All my life I have enjoyed Lake Erie’s gifts. I have swum in her waters, boated on her waves, walked her beaches, lived on her shore, and sat on her bluffs dreaming of success and happiness.
It has always been a wish of mine to see Lake Erie’s shoreline become something special so people might enjoy the same magic that I have experienced. Knowing my relationship with the lake may help you understand how I felt one week in November: It represented my best hopes and worst fears for our greatest asset.
On Tuesday I attended a sustainability conference at Baldwin-Wallace College to hear former Chicago Mayor Richard Daley speak about the programs he helped initiate in making Chicago green. The city’s environmental accomplishments were impressive: 13,000 rooftop gardens built, 100,000 trees planted, hundreds of systems installed on public buildings that captured rain water and returned it to Lake Michigan.
But not until Daley started to discuss Chicago’s crown jewel — its lakefront — did the temperature in the room rise. This was obviously Daley’s great passion and the subject of the most interest to his audience.
While I had heard Daley speak before, I hadn’t heard him discuss what it took to raise the large sums of money to build one of the world’s most magnificent lakefronts. His response was the same answer that drives the world: self-interest.

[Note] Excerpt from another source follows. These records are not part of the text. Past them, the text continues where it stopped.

Section Following.
Context `{UrlLib}.

(** A change of the store: a gap for both topics, or an artifact. *)
Inductive StoreEvent := GapEvent (change : Change) | ArtifactEvent (change : Change) (reference : ArtifactReference).
Definition forwardMeshStoreChange (change : Change) (a : MeshSubs) : option StoreEvent * MeshSubs :=
  match chg_Type change with
  | ChangeGap => (Some (GapEvent change), a)
  | ChangeUpsert =>
      match chg_Entity change with
      | EntityArtifact =>
          match split_on "/" (chg_Key change) with
          | kind :: id :: more =>
              let '(got, a) := run_store (GetArtifact kind (join_slash (id :: more))) a in
              match (artifact ← got; meshArtifactReferenceFromEnvelope artifact) with
              | Ok reference => (Some (ArtifactEvent change reference), a)
              | Err _ => (None, a)
              end
          | _ => (None, a)
          end
      | _ => (None, a)
      end
  | _ => (None, a)
  end.
Definition event_topics (e : StoreEvent) : list string :=
  match e with GapEvent _ => [meshTopicSessions; meshTopicArtifacts] | ArtifactEvent _ _ => [meshTopicArtifacts] end.

(** ** What this machine follows *)

Definition desiredMeshTopics (peer : string) (a : MeshSubs) : list string :=
  match sb_outbound a !! peer with Some s => sort_strings (elements (su_topics s)) | None => [] end.
Definition connectedDesiredMeshPeers (m : Links) (a : MeshSubs) : list string :=
  sort_strings (List.filter (λ peer, bool_decide (is_Some (meshConnectedAt m peer))) (map_to_list (sb_outbound a)).*1).
Definition meshSubscriptionNeedsRestore (m : Links) (peer : string) (a : MeshSubs) : bool :=
  match meshConnectedAt m peer, sb_outbound a !! peer with
  | Some connectedAt, Some s => negb (bool_decide (su_connectedAt s = Some connectedAt))
  | _, _ => false
  end.

Definition want (topics : list string) (peer : string) (connectedAt : option Z) (m : gmap string meshPeerSubscription)
  : gmap string meshPeerSubscription :=
  let set : gset string := list_to_set topics in
  if bool_decide (set = ∅) then delete peer m else <[peer := mkSubscription connectedAt set false]> m.
Definition setDesiredMeshTopics (peer : string) (topics : list string) (connectedAt : option Z) (a : MeshSubs)
  : result AppError unit * MeshSubs :=
  match run_store (SetDesiredTopics peer topics) a with
  | (Err e, a) => (Err e, a)
  | (Ok _, a) => (Ok tt, set_outbound (want topics peer connectedAt (sb_outbound a)) a)
  end.

(** [SubscribeMeshPeer] before the call to the peer, and behind it; [answer] is
    what the peer said it accepted. *)
Definition subscribe_begin (peer : string) (topics : list string) (a : MeshSubs) : result AppError (list string) * MeshSubs :=
  match validateMeshTopics topics with
  | Err e => (Err e, a)
  | Ok topics =>
      match setDesiredMeshTopics peer topics None a with
      | (Err e, a) => (Err e, a)
      | (Ok _, a) => (Ok topics, a)
      end
  end.
Definition subscribe_finish (m : Links) (peer : string) (topics : list string) (answer : result AppError (list string))
    (a : MeshSubs) : result AppError (list string) * MeshSubs :=
  match (answer ← answer; accepted ← validateMeshTopics answer;
         if bool_decide (topics = accepted) then Ok accepted else Err (Failed "response changed requested topics")) with
  | Err e => (Err e, a)
  | Ok accepted =>
      match meshConnectedAt m peer with
      | None => (Err ErrPeerDisconnected, a)
      | Some connectedAt =>
          match setDesiredMeshTopics peer accepted (Some connectedAt) a with
          | (Err e, a) => (Err e, a)
          | (Ok _, a) => (Ok accepted, a)
          end
      end
  end.
Definition UnsubscribeMeshPeer (peer : string) (answer : result AppError unit) (a : MeshSubs) : result AppError unit * MeshSubs :=
  match setDesiredMeshTopics peer [] None a with
  | (Err e, a) => (Err e, a)
  | (Ok _, a) => (answer, a)
  end.

(** From the durable intent: all peers, at a start, and one peer. *)
Fixpoint restored (peers : list PeerState) (m : gmap string meshPeerSubscription) : result AppError (gmap string meshPeerSubscription) :=
  match peers with
  | [] => Ok m
  | p :: rest =>
      topics ← validateMeshTopics (ps_DesiredTopics p);
      restored rest (if bool_decide (topics = []) then m
                     else <[ps_DeviceID p := mkSubscription None (list_to_set topics) false]> m)
  end.
Definition restoreDesiredMeshTopics (a : MeshSubs) : result AppError unit * MeshSubs :=
  let '(peers, a) := run_store ListPeers a in
  match (peers ← peers; restored peers ∅) with
  | Err e => (Err e, a)
  | Ok m => (Ok tt, set_outbound m a)
  end.
Definition sameTopicSet (left right : gset string) : bool :=
  (size left =? size right)%nat && bool_decide (left ⊆ right).
Definition restoreDesiredMeshPeer (peer : string) (a : MeshSubs) : result AppError unit * MeshSubs :=
  let '(topics, a) := run_store (DesiredTopics peer) a in
  match (match topics with
         | Ok topics => validateMeshTopics topics
         | Err (StoreError ErrNotFound) => validateMeshTopics []
         | Err e => Err e
         end) with
  | Err e => (Err e, a)
  | Ok topics =>
      let connectedAt := match sb_outbound a !! peer with
                         | Some active => if sameTopicSet (su_topics active) (list_to_set topics)
                                          then su_connectedAt active else None
                         | None => None
                         end in
      (Ok tt, set_outbound (want topics peer connectedAt (sb_outbound a)) a)
  end.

Chicago’s lakefront was a win-win for everyone involved: residents, visitors, developers, corporations, employees, environmentalists, retailers, and city, county and state governments. That’s a whole lot of winners.
The secret of Chicago’s lakefront plan is deceptively simple. If Daley said it once, he said it 15 times: The lakefront is for the people.
In fact, Chicago has a law in place that forbids commercial development on the shore of Lake Michigan. The land can be used for beaches and bicycle trails, nature preserves and band shells, but not for commercial development. Not to worry, all the groups were taken care of in its own way, but Daley went to great lengths to explain why it was important to create a world-class park and recreation area on the water: The lakefront was the magnet to attract the millions of people Chicago wants downtown to live, work, shop, dine — all the things people who want to experience the magic of ocean coasts and lake shores like to do.
In its wisdom, Chicago has created the ultimate economic development food chain: (A) attract residents and visitors with a world-class people park; (B) build developments where these people can live, work, shop and play; (C) share millions of additional tax dollars between city, county and state governments.
Now compare this strategy to Cleveland’s. You already know what our lakefront looks like today. So let’s return to that week of contrast in November when Mayor Jackson announced his new plan for the lakefront in Sunday’s Plain Dealer
. The mayor wants to develop 90 acres of lakefront land owned by the city of Cleveland, and it won’t cost taxpayers a dime. The reason: Developers are going to pay the tab.
Don’t look now, but the mayor just put a for-sale sign on Cleveland’s most valuable asset. How’s that for a vision of a great city on a great lakefront?
The irony of what we have done with our lakefront so far is that the city and county would gain 10 times more — maybe 100 times more — in economic benefits using a simple long-range plan everyone agreed upon.
For example, what if we agreed to something like this:
⊲ From now on all lakefront property south of the water for a distance of one mile (or whatever distance makes sense) will be used solely for beaches, parks, nature preserves, marinas, hiking and biking trails. We will build a world-class people park for the enjoyment of residents and visitors.
⊲ Move the airport. It is the elephant in the room that prevents building anything world-class, unless it’s a circus.
⊲ Build a tree-lined boulevard, not a major highway that separates the people park from a bluffs enterprise zone.
⊲ Create a commercial development corporation — a public/private partnership — that will raise money to build the world-class park and also provide substantial financial incentives for developers to build distinctive office towers and condo/apartment complexes.
⊲ Build the most advanced, all-weather people-mover system in the world to connect downtown to the lakefront to University Circle. Why not become the most connected city in the world?
Where will we be in 10 years if we adopt a plan like this in 2012? The answer to that question is easy: A heck of a lot further than where we will be going the way we’re going.
If there is one thing the citizens of Cuyahoga County have learned, it is that it is never too late to bring about change. And maybe the second thing we have learned is that if we want to get something done, we are going to have to do it ourselves.
Now is the time to undertake what could be the greatest gift we could give our children and grandchildren: the gift of a great city on a great lake … on a great lakefront.